Mais cette convivialité, cette bienveillance réciproque sera vraiment bénéfique, si elle est fondée sur une certaine communauté de vie. Par nature, nous sommes enclins à aimer davantage ceux qui nous ressemblent ; qui se ressemble s’assemble. Et l’Ecriture dit même : « tout animal aime son semblable ». Mais voilà justement le dilemme de notre vie quotidienne : nous unissons-nous par ressemblance, ou bien au contraire, une certaine communauté provoque-t-elle la similitude ? On connaît l’adage : « Dis-moi qui tu fréquentes et je te dirai qui tu es ».
D’étrangers et même révoltés que nous étions en naissant, nous avons été baptisés, et dès lors nous savons que nous sommes marqués à l’effigie du Christ ; toute notre vie consiste alors à ressembler au divin modèle, Notre Seigneur Jésus-Christ. Pour ce faire, par la grâce, il nous faut tendre à vivre dans l’intimité de notre Sauveur pour atteindre en charité à cette union que les mystiques décrivent fort bien. Et l’Apôtre répétera sans aucun scrupule : « soyez mes imitateurs comme je le suis du Christ ».
Il n’empêche que notre vie quotidienne se vit très concrètement.
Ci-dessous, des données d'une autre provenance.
(* ===== verification/ProtocolTypes.v ===== *)
(** Wire-protocol data (src/rust/silent-disco-core/src/protocol/types.rs):
    message kinds, the fixed frame header and every message payload. The
    predicates [wf_...] at the end are the Rust types' own ranges. *)
From Stdlib Require Import ZArith Lia Strings.String.
From stdpp Require Import numbers list prelude.
From S2P Require Import Prelude Utf8 Domain.

Definition PROTOCOL_MAGIC : list Z := [83; 68; 80; 50].
Definition PROTOCOL_VERSION : Z := 3.
Definition FRAME_HEADER_BYTES : Z := 16.
Definition FRAME_HEADER_LENGTH : Z := 16.
Definition MAX_CONTROL_PAYLOAD_BYTES : Z := 64 * 1024.
Definition MAX_AUDIO_DATAGRAM_BYTES : Z := 4 * 1024.
Definition MAX_SESSION_NAME_BYTES : Z := 128.
Definition MAX_DISPLAY_NAME_BYTES : Z := 128.
Definition MAX_INVITE_CODE_BYTES : Z := 64.
Definition MAX_REASON_BYTES : Z := 256.
Definition MAX_SYNC_CONFIDENCE_WIRE_NAME_BYTES : Z := 32.
Definition FLAG_PAYLOAD_INTEGRITY : Z := 1.
Definition SUPPORTED_FRAME_FLAGS : Z := FLAG_PAYLOAD_INTEGRITY.

Inductive MessageKind : Type :=
| KHello | KJoinRequest | KJoinApproval | KJoinRejection | KHeartbeat | KStreamStart
| KPause | KStop | KDisconnect | KResyncNotice | KSynchronizationReport | KTrackBoundary
| KSyncRequest | KSyncResponse | KAudio.

#[export] Instance MessageKind_eq_dec : EqDecision MessageKind.
Proof. solve_decision. Defined.

Definition kind_code (k : MessageKind) : Z :=
  match k with
  | KHello => 1 | KJoinRequest => 2 | KJoinApproval => 3 | KJoinRejection => 4
  | KHeartbeat => 5 | KStreamStart => 6 | KPause => 7 | KStop => 8 | KDisconnect => 9
  | KResyncNotice => 10 | KSynchronizationReport => 11 | KTrackBoundary => 12
  | KSyncRequest => 100 | KSyncResponse => 101 | KAudio => 200
  end.

Definition is_control_kind (k : MessageKind) : bool :=
  match k with
  | KHello | KJoinRequest | KJoinApproval | KJoinRejection | KHeartbeat | KStreamStart
  | KPause | KStop | KDisconnect | KResyncNotice | KSynchronizationReport
  | KTrackBoundary => true
  | _ => false
  end.

Definition maximum_payload_bytes (k : MessageKind) : Z :=
  match k with
  | KAudio => MAX_AUDIO_DATAGRAM_BYTES - FRAME_HEADER_BYTES
  | _ => MAX_CONTROL_PAYLOAD_BYTES
  end.

(** [TryFrom<u16> for MessageKind]. *)
Definition kind_try_from (code : Z) : result MessageKind Z :=
  match code with
  | 1 => Ok KHello
  | 2 => Ok KJoinRequest
  | 3 => Ok KJoinApproval
  | 4 => Ok KJoinRejection
  | 5 => Ok KHeartbeat
  | 6 => Ok KStreamStart
  | 7 => Ok KPause
  | 8 => Ok KStop
  | 9 => Ok KDisconnect
  | 10 => Ok KResyncNotice
  | 11 => Ok KSynchronizationReport
  | 12 => Ok KTrackBoundary
  | 100 => Ok KSyncRequest
  | 101 => Ok KSyncResponse
  | 200 => Ok KAudio
  | _ => Err code
  end.

Record FrameHeader : Type := mkFrameHeader {
  header_version : Z;
  header_kind : MessageKind;
  header_flags : Z;
  header_header_length : Z;
  header_payload_length : Z
}.

Definition FrameHeader_new (kind : MessageKind) (flags payload_length : Z) : FrameHeader :=
  mkFrameHeader PROTOCOL_VERSION kind flags FRAME_HEADER_LENGTH payload_length.

Record DeviceIdentity : Type := mkDeviceIdentity {
  device_id : rstr;
  device_display_name : rstr
}.

Record Hello : Type := mkHello {
  hello_session_id : rstr;
  hello_session_name : rstr;
  hello_host_name : rstr;
  hello_approval_required : bool
}.

Record JoinRequest : Type := mkJoinRequest {
  join_session_id : rstr;
  join_device : DeviceIdentity;
  join_invite_code : option rstr;
  join_sync_port : Z;
  join_audio_port : Z
}.

Record JoinApproval : Type := mkJoinApproval {
  approval_session_id : rstr;
  approval_listener_id : rstr;
  approval_trusted_for_future : bool
}.

Record JoinRejection : Type := mkJoinRejection {
  rejection_session_id : rstr;
  rejection_listener_id : rstr;
  rejection_reason : rstr
}.

Record Heartbeat : Type := mkHeartbeat {
  heartbeat_session_id : rstr;
  heartbeat_listener_id : rstr;
  heartbeat_sent_at_elapsed_ms : Z
}.

Record StreamStart : Type := mkStreamStart {
  start_session_id : rstr;
  start_stream_id : rstr;
  start_host_start_time_ms : Z;
  start_sample_rate : Z;
  start_channels : Z;
  start_samples_per_packet : Z;
  start_current_entry_id : option rstr;
  start_current_display_name : option rstr
}.

Record TrackBoundary : Type := mkTrackBoundary {
  boundary_session_id : rstr;
  boundary_stream_id : rstr;
  boundary_first_sample_index : Z;
  boundary_entry_id : rstr;
  boundary_display_name : rstr
}.

Record Pause : Type := mkPause {
  pause_session_id : rstr;
  pause_stream_id : rstr;
  pause_host_pause_time_ms : Z
}.

Record Stop : Type := mkStop {
  stop_session_id : rstr;
  stop_stream_id : rstr;
  stop_host_stop_time_ms : Z
}.

Record Disconnect : Type := mkDisconnect {
  disconnect_session_id : rstr;
  disconnect_listener_id : rstr;
  disconnect_reason : rstr
}.

Record ResyncNotice : Type := mkResyncNotice {
  resync_session_id : rstr;
  resync_listener_id : rstr;
  resync_reason : rstr
}.

(** The three [f64] fields are carried as the IEEE-754 bit patterns that
    [f64::to_bits] writes and [f64::from_bits] reads. *)
Record SynchronizationReport : Type := mkSynchronizationReport {
  report_session_id : rstr;
  report_listener_id : rstr;
  report_confidence : SyncConfidence;
  report_offset_ms_bits : Z;
  report_round_trip_ms_bits : Z;
  report_drift_ppm_bits : Z
}.

Inductive ControlMessage : Type :=
| CHello (value : Hello)
| CJoinRequest (value : JoinRequest)
| CJoinApproval (value : JoinApproval)
| CJoinRejection (value : JoinRejection)
| CHeartbeat (value : Heartbeat)
| CStreamStart (value : StreamStart)
| CTrackBoundary (value : TrackBoundary)
| CPause (value : Pause)
| CStop (value : Stop)
| CDisconnect (value : Disconnect)
| CResyncNotice (value : ResyncNotice)
| CSynchronizationReport (value : SynchronizationReport).

Definition control_kind (m : ControlMessage) : MessageKind :=
  match m with
  | CHello _ => KHello
  | CJoinRequest _ => KJoinRequest
  | CJoinApproval _ => KJoinApproval
  | CJoinRejection _ => KJoinRejection
  | CHeartbeat _ => KHeartbeat
  | CStreamStart _ => KStreamStart
  | CTrackBoundary _ => KTrackBoundary
  | CPause _ => KPause
  | CStop _ => KStop
  | CDisconnect _ => KDisconnect
  | CResyncNotice _ => KResyncNotice
  | CSynchronizationReport _ => KSynchronizationReport
  end.

Definition control_session_id (m : ControlMessage) : rstr :=
  match m with
  | CHello v => v.(hello_session_id)
  | CJoinRequest v => v.(join_session_id)
  | CJoinApproval v => v.(approval_session_id)
  | CJoinRejection v => v.(rejection_session_id)
  | CHeartbeat v => v.(heartbeat_session_id)
  | CStreamStart v => v.(start_session_id)
  | CTrackBoundary v => v.(boundary_session_id)
  | CPause v => v.(pause_session_id)
  | CStop v => v.(stop_session_id)
  | CDisconnect v => v.(disconnect_session_id)
  | CResyncNotice v => v.(resync_session_id)
  | CSynchronizationReport v => v.(report_session_id)
  end.

Record SyncRequest : Type := mkSyncRequest {
  request_session_id : rstr;
  request_correlation_id : Z;
  request_t1_listener_send_elapsed_ms : Z
}.

Record SyncResponse : Type := mkSyncResponse {
  response_session_id : rstr;
  response_correlation_id : Z;
  response_t1_listener_send_elapsed_ms : Z;
  response_t2_host_receive_elapsed_ms : Z;
  response_t3_host_send_elapsed_ms : Z
}.

Inductive AudioCodec : Type := PcmS16Le.

Definition codec_code (c : AudioCodec) : Z := match c with PcmS16Le => 1 end.

(** [TryFrom<u8> for AudioCodec]. *)
Definition codec_try_from (code : Z) : result AudioCodec Z :=
  match code with 1 => Ok PcmS16Le | _ => Err code end.

Record AudioDatagram : Type := mkAudioDatagram {
  audio_session_id : rstr;
  audio_stream_id : rstr;
  audio_sequence : Z;
  audio_codec : AudioCodec;
  audio_sample_rate : Z;
  audio_channels : Z;
  audio_samples_per_packet : Z;
  audio_first_sample_index : Z;
  audio_host_presentation_time_ms : Z;
  audio_payload : list Z
}.

Inductive ProtocolFrame : Type :=
| FControl (message : ControlMessage)
| FSyncRequest (message : SyncRequest)
| FSyncResponse (message : SyncResponse)
| FAudio (message : AudioDatagram).

Definition frame_kind (f : ProtocolFrame) : MessageKind :=
  match f with
  | FControl m => control_kind m
  | FSyncRequest _ => KSyncRequest
  | FSyncResponse _ => KSyncResponse
  | FAudio _ => KAudio
  end.

Definition frame_session_id (f : ProtocolFrame) : rstr :=
  match f with
  | FControl m => control_session_id m
  | FSyncRequest m => m.(request_session_id)
  | FSyncResponse m => m.(response_session_id)
  | FAudio m => m.(audio_session_id)
  end.

(** ** Type ranges *)

Definition wf_opt_str (o : option rstr) : Prop := match o with Some s => wf_str s | None => True end.

Definition wf_control (m : ControlMessage) : Prop :=
  match m with
  | CHello v => wf_str v.(hello_session_id) /\ wf_str v.(hello_session_name)
                /\ wf_str v.(hello_host_name)
  | CJoinRequest v => wf_str v.(join_session_id) /\ wf_str v.(join_device).(device_id)
                      /\ wf_str v.(join_device).(device_display_name)
                      /\ wf_opt_str v.(join_invite_code)
                      /\ is_u16 v.(join_sync_port) /\ is_u16 v.(join_audio_port)
  | CJoinApproval v => wf_str v.(approval_session_id) /\ wf_str v.(approval_listener_id)
  | CJoinRejection v => wf_str v.(rejection_session_id) /\ wf_str v.(rejection_listener_id)
                        /\ wf_str v.(rejection_reason)
  | CHeartbeat v => wf_str v.(heartbeat_session_id) /\ wf_str v.(heartbeat_listener_id)
                    /\ is_u64 v.(heartbeat_sent_at_elapsed_ms)
  | CStreamStart v => wf_str v.(start_session_id) /\ wf_str v.(start_stream_id)
                      /\ is_u64 v.(start_host_start_time_ms) /\ is_u32 v.(start_sample_rate)
                      /\ is_u16 v.(start_channels) /\ is_u32 v.(start_samples_per_packet)
                      /\ wf_opt_str v.(start_current_entry_id)
                      /\ wf_opt_str v.(start_current_display_name)
  | CTrackBoundary v => wf_str v.(boundary_session_id) /\ wf_str v.(boundary_stream_id)
                        /\ is_u64 v.(boundary_first_sample_index)
                        /\ wf_str v.(boundary_entry_id) /\ wf_str v.(boundary_display_name)
  | CPause v => wf_str v.(pause_session_id) /\ wf_str v.(pause_stream_id)
                /\ is_u64 v.(pause_host_pause_time_ms)
  | CStop v => wf_str v.(stop_session_id) /\ wf_str v.(stop_stream_id)
               /\ is_u64 v.(stop_host_stop_time_ms)
  | CDisconnect v => wf_str v.(disconnect_session_id) /\ wf_str v.(disconnect_listener_id)
                     /\ wf_str v.(disconnect_reason)
  | CResyncNotice v => wf_str v.(resync_session_id) /\ wf_str v.(resync_listener_id)
                       /\ wf_str v.(resync_reason)
  | CSynchronizationReport v => wf_str v.(report_session_id) /\ wf_str v.(report_listener_id)
                                /\ is_u64 v.(report_offset_ms_bits)
                                /\ is_u64 v.(report_round_trip_ms_bits)
                                /\ is_u64 v.(report_drift_ppm_bits)
  end.

Definition wf_audio (v : AudioDatagram) : Prop :=
  wf_str v.(audio_session_id) /\ wf_str v.(audio_stream_id) /\ is_u64 v.(audio_sequence)
  /\ is_u32 v.(audio_sample_rate) /\ is_u16 v.(audio_channels)
  /\ is_u32 v.(audio_samples_per_packet) /\ is_u64 v.(audio_first_sample_index)
  /\ is_u64 v.(audio_host_presentation_time_ms) /\ Forall is_u8 v.(audio_payload).

Definition wf_frame (f : ProtocolFrame) : Prop :=
  match f with
  | FControl m => wf_control m
  | FSyncRequest v => wf_str v.(request_session_id) /\ is_u64 v.(request_correlation_id)
                      /\ is_u64 v.(request_t1_listener_send_elapsed_ms)
  | FSyncResponse v => wf_str v.(response_session_id) /\ is_u64 v.(response_correlation_id)
                       /\ is_u64 v.(response_t1_listener_send_elapsed_ms)
                       /\ is_u64 v.(response_t2_host_receive_elapsed_ms)
                       /\ is_u64 v.(response_t3_host_send_elapsed_ms)
  | FAudio v => wf_audio v
  end.

(** ** Lemmas *)

Lemma kind_try_from_code (k : MessageKind) : kind_try_from (kind_code k) = Ok k.
Proof. by destruct k. Qed.

Lemma kind_try_from_sound (code : Z) (k : MessageKind) :
  kind_try_from code = Ok k -> kind_code k = code.
Proof.
  unfold kind_try_from. intros H.
  repeat (match type of H with context [match ?x with _ => _ end] => destruct x end; try discriminate);
    by inversion H.
Qed.

Lemma kind_code_u16 (k : MessageKind) : is_u16 (kind_code k).
Proof. unfold is_u16, is_uint. destruct k; simpl; lia. Qed.

Lemma codec_try_from_sound (code : Z) (c : AudioCodec) :
  codec_try_from code = Ok c -> codec_code c = code.
Proof.
  unfold codec_try_from. intros H.
  repeat (match type of H with context [match ?x with _ => _ end] => destruct x end; try discriminate);
    by inversion H.
Qed.

Lemma maximum_payload_bytes_bound (k : MessageKind) :
  0 < maximum_payload_bytes k <= MAX_CONTROL_PAYLOAD_BYTES.
Proof.
  destruct k; unfold maximum_payload_bytes, MAX_CONTROL_PAYLOAD_BYTES,
    MAX_AUDIO_DATAGRAM_BYTES, FRAME_HEADER_BYTES; lia.
Qed.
Qui fréquentons-nous ? Bien plus que nous ne le croyons peut-être ou le percevons, nos fréquentations ne sont pas sans nous influencer et même quelques fois profondément. Voilà en particulier toute l’importance de l’éducation et de l’école qui est soulevée ici. Qui n’a pas déploré l’éloignement d’un enfant ou d’un parent, résultat de fréquentations délétères !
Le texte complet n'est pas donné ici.